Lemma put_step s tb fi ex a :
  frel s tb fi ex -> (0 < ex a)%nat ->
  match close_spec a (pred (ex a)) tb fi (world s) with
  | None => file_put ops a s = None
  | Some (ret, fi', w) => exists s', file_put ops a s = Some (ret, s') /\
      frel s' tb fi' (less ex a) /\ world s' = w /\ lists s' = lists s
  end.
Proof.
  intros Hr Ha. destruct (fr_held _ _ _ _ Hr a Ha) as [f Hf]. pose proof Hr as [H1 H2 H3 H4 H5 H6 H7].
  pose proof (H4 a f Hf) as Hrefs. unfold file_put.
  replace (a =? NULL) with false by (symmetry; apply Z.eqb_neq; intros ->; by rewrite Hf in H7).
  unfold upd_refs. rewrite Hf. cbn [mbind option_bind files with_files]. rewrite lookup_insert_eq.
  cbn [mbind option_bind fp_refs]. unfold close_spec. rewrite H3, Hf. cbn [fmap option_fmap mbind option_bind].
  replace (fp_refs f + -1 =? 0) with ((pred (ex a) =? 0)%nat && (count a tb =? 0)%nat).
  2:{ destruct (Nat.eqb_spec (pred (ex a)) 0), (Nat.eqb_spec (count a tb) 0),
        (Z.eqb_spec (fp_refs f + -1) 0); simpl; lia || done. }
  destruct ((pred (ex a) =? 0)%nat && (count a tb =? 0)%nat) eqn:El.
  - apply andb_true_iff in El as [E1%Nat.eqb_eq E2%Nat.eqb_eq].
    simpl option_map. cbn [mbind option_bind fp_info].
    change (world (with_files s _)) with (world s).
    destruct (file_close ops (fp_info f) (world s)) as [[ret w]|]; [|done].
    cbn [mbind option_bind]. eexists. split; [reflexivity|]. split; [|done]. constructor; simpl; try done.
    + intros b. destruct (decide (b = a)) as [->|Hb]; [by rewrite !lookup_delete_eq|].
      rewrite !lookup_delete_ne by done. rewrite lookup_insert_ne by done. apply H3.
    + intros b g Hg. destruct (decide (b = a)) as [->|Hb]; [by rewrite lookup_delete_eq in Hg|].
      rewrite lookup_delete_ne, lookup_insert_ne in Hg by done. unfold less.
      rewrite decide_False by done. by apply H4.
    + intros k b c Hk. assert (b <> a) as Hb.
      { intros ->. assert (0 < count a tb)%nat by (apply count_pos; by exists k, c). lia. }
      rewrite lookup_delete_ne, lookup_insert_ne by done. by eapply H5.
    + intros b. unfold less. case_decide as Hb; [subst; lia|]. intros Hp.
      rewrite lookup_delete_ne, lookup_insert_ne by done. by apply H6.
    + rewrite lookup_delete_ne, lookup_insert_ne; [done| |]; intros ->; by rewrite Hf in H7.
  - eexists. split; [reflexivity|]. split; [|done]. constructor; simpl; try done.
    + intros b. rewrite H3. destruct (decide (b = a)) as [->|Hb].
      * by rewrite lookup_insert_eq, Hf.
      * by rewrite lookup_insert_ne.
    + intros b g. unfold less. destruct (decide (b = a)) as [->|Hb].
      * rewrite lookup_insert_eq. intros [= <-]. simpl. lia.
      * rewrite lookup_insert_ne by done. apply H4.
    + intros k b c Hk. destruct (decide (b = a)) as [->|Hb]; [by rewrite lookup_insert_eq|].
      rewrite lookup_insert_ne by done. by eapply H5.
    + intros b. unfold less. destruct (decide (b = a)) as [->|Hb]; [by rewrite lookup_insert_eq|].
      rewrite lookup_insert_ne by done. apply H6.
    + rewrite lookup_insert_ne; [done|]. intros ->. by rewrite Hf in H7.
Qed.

----

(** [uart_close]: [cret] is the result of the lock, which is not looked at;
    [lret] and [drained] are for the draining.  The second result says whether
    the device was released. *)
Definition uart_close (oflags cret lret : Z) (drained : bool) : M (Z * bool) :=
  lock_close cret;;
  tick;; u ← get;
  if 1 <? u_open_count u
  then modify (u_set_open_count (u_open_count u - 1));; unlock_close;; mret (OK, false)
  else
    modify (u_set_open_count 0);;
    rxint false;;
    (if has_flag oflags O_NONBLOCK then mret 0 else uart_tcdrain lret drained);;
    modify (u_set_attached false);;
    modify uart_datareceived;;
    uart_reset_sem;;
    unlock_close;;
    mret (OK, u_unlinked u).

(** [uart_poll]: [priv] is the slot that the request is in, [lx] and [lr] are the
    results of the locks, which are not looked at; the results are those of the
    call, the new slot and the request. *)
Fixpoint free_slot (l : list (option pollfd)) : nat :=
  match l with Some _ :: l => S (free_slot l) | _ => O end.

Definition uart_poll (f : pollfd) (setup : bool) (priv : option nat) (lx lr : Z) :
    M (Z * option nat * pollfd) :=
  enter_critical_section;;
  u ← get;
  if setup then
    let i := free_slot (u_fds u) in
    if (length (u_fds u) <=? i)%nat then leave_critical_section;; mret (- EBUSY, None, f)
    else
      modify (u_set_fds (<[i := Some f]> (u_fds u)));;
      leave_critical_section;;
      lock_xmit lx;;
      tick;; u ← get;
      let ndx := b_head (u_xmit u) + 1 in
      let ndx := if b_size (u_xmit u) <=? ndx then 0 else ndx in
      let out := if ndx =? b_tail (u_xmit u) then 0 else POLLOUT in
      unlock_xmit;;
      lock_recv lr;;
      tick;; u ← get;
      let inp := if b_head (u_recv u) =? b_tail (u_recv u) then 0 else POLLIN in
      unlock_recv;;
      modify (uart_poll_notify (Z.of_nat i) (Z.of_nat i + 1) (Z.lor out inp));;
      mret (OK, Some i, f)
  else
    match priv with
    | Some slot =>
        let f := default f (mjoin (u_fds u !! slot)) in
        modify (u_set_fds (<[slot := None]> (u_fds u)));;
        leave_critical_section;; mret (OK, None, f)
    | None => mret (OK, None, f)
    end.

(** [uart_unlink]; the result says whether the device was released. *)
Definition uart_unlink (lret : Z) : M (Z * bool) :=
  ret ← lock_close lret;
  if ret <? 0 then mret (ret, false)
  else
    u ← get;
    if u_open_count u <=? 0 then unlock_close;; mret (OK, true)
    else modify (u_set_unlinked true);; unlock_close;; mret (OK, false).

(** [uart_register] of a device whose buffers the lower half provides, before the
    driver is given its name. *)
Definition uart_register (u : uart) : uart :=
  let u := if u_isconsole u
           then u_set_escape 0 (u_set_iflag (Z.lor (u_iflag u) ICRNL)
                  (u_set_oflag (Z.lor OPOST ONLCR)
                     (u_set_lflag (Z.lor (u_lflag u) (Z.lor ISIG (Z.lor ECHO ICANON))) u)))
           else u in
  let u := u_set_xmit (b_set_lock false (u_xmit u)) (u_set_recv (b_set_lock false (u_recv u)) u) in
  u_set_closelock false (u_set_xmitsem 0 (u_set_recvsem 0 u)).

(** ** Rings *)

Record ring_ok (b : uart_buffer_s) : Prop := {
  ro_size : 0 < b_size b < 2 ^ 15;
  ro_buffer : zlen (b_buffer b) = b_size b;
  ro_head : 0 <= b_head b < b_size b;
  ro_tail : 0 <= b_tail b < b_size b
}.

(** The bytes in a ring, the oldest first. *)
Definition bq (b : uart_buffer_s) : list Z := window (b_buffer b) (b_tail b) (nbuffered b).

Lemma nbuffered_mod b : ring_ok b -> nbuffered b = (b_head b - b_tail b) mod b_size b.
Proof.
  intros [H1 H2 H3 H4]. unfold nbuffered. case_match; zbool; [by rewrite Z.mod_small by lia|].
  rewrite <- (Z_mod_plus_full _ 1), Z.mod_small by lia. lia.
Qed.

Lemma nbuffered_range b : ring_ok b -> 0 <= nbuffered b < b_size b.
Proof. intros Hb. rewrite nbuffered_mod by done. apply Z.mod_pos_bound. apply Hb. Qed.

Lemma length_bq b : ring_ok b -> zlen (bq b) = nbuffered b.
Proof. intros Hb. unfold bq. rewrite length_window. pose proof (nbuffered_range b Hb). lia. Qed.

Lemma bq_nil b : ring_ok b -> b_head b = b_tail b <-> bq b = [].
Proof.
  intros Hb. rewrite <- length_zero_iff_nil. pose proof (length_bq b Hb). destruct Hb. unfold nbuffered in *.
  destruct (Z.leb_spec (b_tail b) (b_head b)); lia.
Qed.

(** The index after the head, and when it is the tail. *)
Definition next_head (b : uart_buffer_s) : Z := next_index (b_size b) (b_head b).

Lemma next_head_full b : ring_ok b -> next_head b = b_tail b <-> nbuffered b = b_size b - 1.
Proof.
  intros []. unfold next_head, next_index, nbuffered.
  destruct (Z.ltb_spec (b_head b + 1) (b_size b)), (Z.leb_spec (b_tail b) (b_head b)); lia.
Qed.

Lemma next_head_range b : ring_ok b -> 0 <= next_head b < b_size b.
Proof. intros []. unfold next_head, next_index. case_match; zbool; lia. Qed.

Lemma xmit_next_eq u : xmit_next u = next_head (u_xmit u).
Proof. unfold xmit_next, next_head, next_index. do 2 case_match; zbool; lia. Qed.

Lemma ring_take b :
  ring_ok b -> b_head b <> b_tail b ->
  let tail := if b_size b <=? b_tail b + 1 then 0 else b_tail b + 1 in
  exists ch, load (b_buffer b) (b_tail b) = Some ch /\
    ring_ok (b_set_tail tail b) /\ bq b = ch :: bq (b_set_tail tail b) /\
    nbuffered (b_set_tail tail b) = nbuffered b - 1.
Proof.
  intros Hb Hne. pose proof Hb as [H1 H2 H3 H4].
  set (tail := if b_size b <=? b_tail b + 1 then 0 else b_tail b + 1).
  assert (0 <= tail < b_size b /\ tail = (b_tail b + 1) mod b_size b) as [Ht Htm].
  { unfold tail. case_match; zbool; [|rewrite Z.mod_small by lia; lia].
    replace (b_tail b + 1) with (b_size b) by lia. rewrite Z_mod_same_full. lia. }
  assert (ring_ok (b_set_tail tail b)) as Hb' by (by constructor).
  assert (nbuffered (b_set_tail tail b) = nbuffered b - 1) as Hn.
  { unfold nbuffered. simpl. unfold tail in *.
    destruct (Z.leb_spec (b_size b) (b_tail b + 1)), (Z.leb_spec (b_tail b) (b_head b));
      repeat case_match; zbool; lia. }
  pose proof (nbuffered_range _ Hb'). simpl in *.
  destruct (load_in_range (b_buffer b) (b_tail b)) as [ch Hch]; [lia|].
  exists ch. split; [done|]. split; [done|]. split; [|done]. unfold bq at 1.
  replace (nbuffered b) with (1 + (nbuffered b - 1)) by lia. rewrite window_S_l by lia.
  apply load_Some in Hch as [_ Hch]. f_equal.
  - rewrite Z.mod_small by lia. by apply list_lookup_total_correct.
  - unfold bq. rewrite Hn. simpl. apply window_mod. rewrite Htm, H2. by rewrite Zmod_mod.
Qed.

----

→ Problem details:
When the line with "let u := u_set_xmit" is reached in the data above, start copying there, and copy each line exactly until the line with "Definition bq (b" has been copied; copy nothing else.

→ Solution:
  let u := u_set_xmit (b_set_lock false (u_xmit u)) (u_set_recv (b_set_lock false (u_recv u)) u) in
  u_set_closelock false (u_set_xmitsem 0 (u_set_recvsem 0 u)).

(** ** Rings *)

Record ring_ok (b : uart_buffer_s) : Prop := {
  ro_size : 0 < b_size b < 2 ^ 15;
  ro_buffer : zlen (b_buffer b) = b_size b;
  ro_head : 0 <= b_head b < b_size b;
  ro_tail : 0 <= b_tail b < b_size b
}.

(** The bytes in a ring, the oldest first. *)
Definition bq (b : uart_buffer_s) : list Z := window (b_buffer b) (b_tail b) (nbuffered b).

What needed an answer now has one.